# Which WAHMs are MDC Regulars?



## Sandra Dee (Aug 5, 2002)

Now that very few have similar usernames to their biz and have to pay for links, I can't recall who is a biz owner here...I want to support MDC mamas. I hope it's legal to ask this - since I'm just a shopper and it isn't the WAHMs advertising...

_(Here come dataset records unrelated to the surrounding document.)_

Lemma litLoop_bounded lit k : boundedBy k -> boundedBy (litLoop lit k).
Proof.
  intros Hk. induction lit as [|c lit IH]; intros prev s caps n; simpl.
  - apply Hk.
  - destruct s as [|c' s]; [discriminate|].
    destruct (N.eqb c c'); [|discriminate].
    intros H. apply consumed_Some in H as (n' & H & ->).
    apply IH in H. simpl. lia.
Qed.

Lemma litLoop_captures lit k Q : capturesSat Q k -> capturesSat Q (litLoop lit k).
Proof.
  intros Hk. induction lit as [|c lit IH]; intros prev s caps n; simpl.
  - apply Hk.
  - destruct s as [|c' s]; [discriminate|].
    destruct (N.eqb c c'); [|discriminate].
    intros H. apply consumed_Some in H as (n' & H & ->).
    eapply IH, H.
Qed.

Lemma matchAtoms_bounded r : boundedBy (matchAtoms r).
Proof.
  induction r as [|a r IH]; intros prev s caps n; simpl.
  - intros H. inversion H. lia.
  - destruct a.
    + destruct (isWordBoundary prev s); [apply IH | discriminate].
    + destruct s as [|c' s]; [discriminate|].
      destruct (N.eqb c c'); [|discriminate].
      intros H. apply consumed_Some in H as (n' & H & ->).
      apply IH in H. simpl. lia.
    + destruct s as [|c' s]; [discriminate|].
      destruct (cls c'); [|discriminate].
      intros H. apply consumed_Some in H as (n' & H & ->).
      apply IH in H. simpl. lia.
    + intros H. apply (plusLoop_bounded _ _ IH) in H. simpl in H. lia.
    + destruct (litLoop lit (matchAtoms r) prev s) as [[caps1 n1]|] eqn:E.
      * simpl. intros H. inversion H; subst.
        eapply (litLoop_bounded _ _ IH), E.
      * intros H. apply captured_Some in H as (caps' & H & _).
        eapply IH, H.
Qed.

Lemma matchAtoms_captures r : capturesSat (capturesOf r) (matchAtoms r).
Proof.
  induction r as [|a r IH]; intros prev s caps n; simpl.
  - intros H. now inversion H.
  - destruct a.
    + destruct (isWordBoundary prev s); [apply IH | discriminate].
    + destruct s as [|c' s]; [discriminate|].
      destruct (N.eqb c c'); [|discriminate].
      intros H. apply consumed_Some in H as (n' & H & ->). eapply IH, H.
    + destruct s as [|c' s]; [discriminate|].
      destruct (cls c'); [|discriminate].
      intros H. apply consumed_Some in H as (n' & H & ->). eapply IH, H.
    + intros H. eapply plusLoop_captures in H; eauto.
    + destruct (litLoop lit (matchAtoms r) prev s) as [[caps1 n1]|] eqn:E.
      * simpl. intros H. inversion H; subst.
        exists lit, caps1. split; [reflexivity|].
        eapply (litLoop_captures _ _ _ IH), E.
      * intros H. apply captured_Some in H as (caps' & H & ->).
        exists [], caps'. split; [reflexivity|]. eapply IH, H.
Qed.

(** *** The shape of a dynamic reference *)

Lemma plusLoop_stop cls k taken rest :
  notNext cls rest -> plusLoop cls k taken rest = None.
Proof.
  destruct rest as [|c rest]; simpl; [reflexivity|]. now intros ->.
Qed.

Lemma plusLoop_greedy cls k : forall run taken rest prev caps n,
  run <> [] -> forallb cls run = true -> notNext cls rest ->
  k (prevAfter prev run) rest = Some (caps, n) ->
  plusLoop cls k taken (run ++ rest)
  = Some ((taken ++ run) :: caps, (List.length taken + List.length run + n)%nat).
Proof.
  induction run as [|c run IH]; intros taken rest prev caps n Hne Hall Hrest Hk;
    [congruence|].
  cbn [forallb] in Hall. apply andb_true_iff in Hall as [Hc Hall].
  cbn [app plusLoop]. rewrite Hc.
  destruct run as [|c' run'].
  - cbn [app]. rewrite plusLoop_stop by trivial.
    cbn in Hk. rewrite Hk. reflexivity.
  - rewrite (IH (taken ++ [c]) rest (Some c) caps n); trivial; [|discriminate].
    rewrite <- app_assoc, length_app. cbn [List.length app].
    f_equal. f_equal. lia.
Qed.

Anyway - who here has a WAHM biz?

I know:

Little Turtle Knits
Bless U Baby (JodiM)
Girl Woman Goddess (mom2kyla?)
Babies In The Sun
Punkin Butt (Heather)
Sleeping Bean (LaLa)
Flutterby Garden (MAJiC Mama?)

Who else? I know I'm forgetting a load of them!


----------



## Knittin' in the Shade (Feb 14, 2003)

phunkymama posts here off and on, but for the life of me now I can't remember her username, soemthign with daisy in it, I think? Also, Liz from Liz's Cloth, Linda from Happy Heiney's, and of course, our fearless mods Heather and LaLa both have WAHM businesses


----------



## ctdoula (Dec 26, 2002)

Don't forget Rebecca from Apron Strings Baby Things & me (Amy, :LOL)
Amy


----------



## bigbellydreams (Feb 15, 2003)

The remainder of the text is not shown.